We previously found that selective restriction of amino acids inhibits invasion of two androgen-independent human prostate cancer cell lines, DU145 and PC3. Here we show that the restriction of tyrosine (Tyr) and phenylalanine (Phe), methionine (Met) or glutamine (Gln) modulates the activity of G proteins and affects the balance between two actin-binding proteins, cofilin and profilin, in these two cell lines. Selective amino acid restriction differentially reduces G protein binding to GTP in DU 145 cells.
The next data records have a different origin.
Definition check_function (func_name : string) : M dict :=
  try_except
    (start_time ← utcnow;
     response ← requests_get (base_url +:+ "/" +:+ func_name)
                  [("x-ms-client-principal-id", "healthcheck")] 5;
     end_time ← utcnow;
     let elapsed := elapsed_ms start_time end_time in
     mret [("name", JStr func_name);
           ("status", JStr (if response <? 500 then "running" else "error"));
           ("response_time", JStr (Fmt.format_f 0 elapsed +:+ "ms"));
           ("status_code", JNum (PyInt response));
           ("elapsed", JNum (PyFloat elapsed))])
    is_request_exception
    (fun e =>
     mret [("name", JStr func_name);
           ("status", JStr "error");
           ("response_time", JStr "0ms");
           ("status_code", JNum (PyInt 500));
           ("elapsed", JNum (PyInt 0));
           ("error", JStr (exn_str e))]).

(** [[check_function(func_name) for func_name in names]] *)
Fixpoint check_all (names : list string) : M (list dict) :=
  match names with
  | [] => mret []
  | func_name :: names' =>
      r ← check_function func_name;
      rs ← check_all names';
      mret (r :: rs)
  end.

(** [[f for f in function_statuses if f["status"] == "running"]] *)
Fixpoint healthy_of (function_statuses : list dict) : M (list dict) :=
  match function_statuses with
  | [] => mret []
  | f :: fs =>
      s ← getitem f "status";
      hs ← healthy_of fs;
      mret (if json_eq_str s "running" then f :: hs else hs)
  end.

(** [sum(f["elapsed"] for f in function_statuses)], from the running total *)
Fixpoint sum_elapsed (function_statuses : list dict) (total : pynum) : M pynum :=
  match function_statuses with
  | [] => mret total
  | f :: fs =>
      v ← getitem f "elapsed";
      x ← as_number v;
      sum_elapsed fs (py_add total x)
  end.

Definition allowed_origins : list string :=
  ["http://localhost:5173"; "https://seeker.cityoftraitors.com"].

Definition add_cors_headers (req : HttpRequest.t) (response : HttpResponse.t)
    : HttpResponse.t :=
  let origin := Headers.get (HttpRequest.headers req) "Origin" "" in
  let response :=
    if bool_decide (origin ∈ allowed_origins)
    then HttpResponse.set_header response "Access-Control-Allow-Origin" origin
    else response in
  let response :=
    HttpResponse.set_header response "Access-Control-Allow-Methods" "GET, OPTIONS" in
  HttpResponse.set_header response "Access-Control-Allow-Headers" "Content-Type".

Definition host_names : json := JArr [JStr "seeker-functions.azurewebsites.net"].

(** the local variables of the [try] block once the metrics are computed *)
Record Aggregates : Type := mkAggregates {
  function_statuses : list dict;
  healthy_functions : list dict;
  total_response_time : pynum;
  num_checked_functions : Z;
  avg_response_time : pynum;
  health_percentage : pynum
}.

(** the [try] block of [main] up to the metrics *)
Definition aggregate : M Aggregates :=
  all_functions ← get_function_list;
  let functions_to_check :=
    filter (fun f => Str.lower f ≠ "callback") all_functions in
  function_statuses ← check_all functions_to_check;
  healthy_functions ← healthy_of function_statuses;
  total_response_time ← sum_elapsed function_statuses (PyInt 0);
  let num_checked_functions := Z.of_nat (length functions_to_check) in
  avg_response_time ←
    (if 0 <? num_checked_functions
     then py_truediv total_response_time (PyInt num_checked_functions)
     else mret (PyInt 0));
  health_percentage ←
    (if 0 <? num_checked_functions
     then x ← py_truediv (PyInt (Z.of_nat (length healthy_functions)))
                (PyInt num_checked_functions);
          mret (py_mul x (PyInt 100))
     else mret (PyInt 0));
  mret (mkAggregates function_statuses healthy_functions total_response_time
          num_checked_functions avg_response_time health_percentage).

(** the [status] dict of the [try] block *)
Definition status_of (a : Aggregates) (now : Z) : dict :=
  let all_healthy :=
    Z.of_nat (length (healthy_functions a)) =? num_checked_functions a in
  [("state", JStr (if all_healthy then "running" else "degraded"));
   ("availability", JStr (if all_healthy then "normal" else "limited"));
   ("last_checked", JStr (isoformat w now));
   ("host_names", host_names);
   ("functions", JArr (map JObj (function_statuses a)));
   ("metrics",
    JArr [JObj [("name", JStr "Total Functions Checked");
                ("value", JNum (PyInt (num_checked_functions a)))];
          JObj [("name", JStr "Healthy Functions");
                ("value", JNum (PyInt (Z.of_nat (length (healthy_functions a)))))];
          JObj [("name", JStr "Average Response Time");
                ("value", JStr (py_format_f 0 (avg_response_time a) +:+ "ms"))];
          JObj [("name", JStr "Health Percentage");
                ("value", JStr (py_format_f 1 (health_percentage a) +:+ "%"))]])].

(** the [status] dict of the [except] block *)
Definition error_status (e : Exn) (now : Z) : dict :=
  [("state", JStr "error");
   ("availability", JStr "limited");
   ("last_checked", JStr (isoformat w now));
   ("host_names", host_names);
   ("error", JStr (exn_str e))].

Definition json_response (status : dict) : HttpResponse.t :=
  HttpResponse.mk (JsonText (JObj status)) "application/json" 200 ∅.

(** the [try] block of [main] *)
Definition main_try (req : HttpRequest.t) : M HttpResponse.t :=
  a ← aggregate;
  now ← utcnow;
  mret (add_cors_headers req (json_response (status_of a now))).

(** the [except Exception as e] block of [main] *)
Definition main_except (req : HttpRequest.t) (e : Exn) : M HttpResponse.t :=
  _ ← logging_error ("Error getting system status: " +:+ exn_str e);
  now ← utcnow;
  mret (add_cors_headers req (json_response (error_status e now))).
Tyr/Phe deprivation reduces the amount of Rho-GTP and Rac 1-GTP. Met deprivation reduces the amount of Ras-GTP and Rho-GTP, and GIn deprivation decreases Ras-GTP, 3 Rac-GTP, and Cdc42-GTP. Restriction of these amino acids increases the amount of profilin, cofilin and phosphorylation of cofilin-Ser(3) .Increased PAK 1 expression and phosphorylation of PAK 1-Thr(423), and Ser(199/204) are consistent with the increased phosphorylation of LIMK1-Thr(508). In PC3 cells, Tyr/Phe or GIn deprivation reduces the amount of Ras-GTP, and all of the examined amino acid restrictions reduce the amount of profilin. PAK 1, LIMK I and cofilin are not significantly altered. These data reveal that specific amino acid deprivation differentially affects actin dynamics in DU 145 and PC3. Modulation on Rho, Rac, PAK 1, and LIMK I likely alter the balance between cofilin and profilin in DU 145 cells. In contrast, profilin is inhibited in PC3 cells. These effects modulate directionality and motility to inhibit invasion.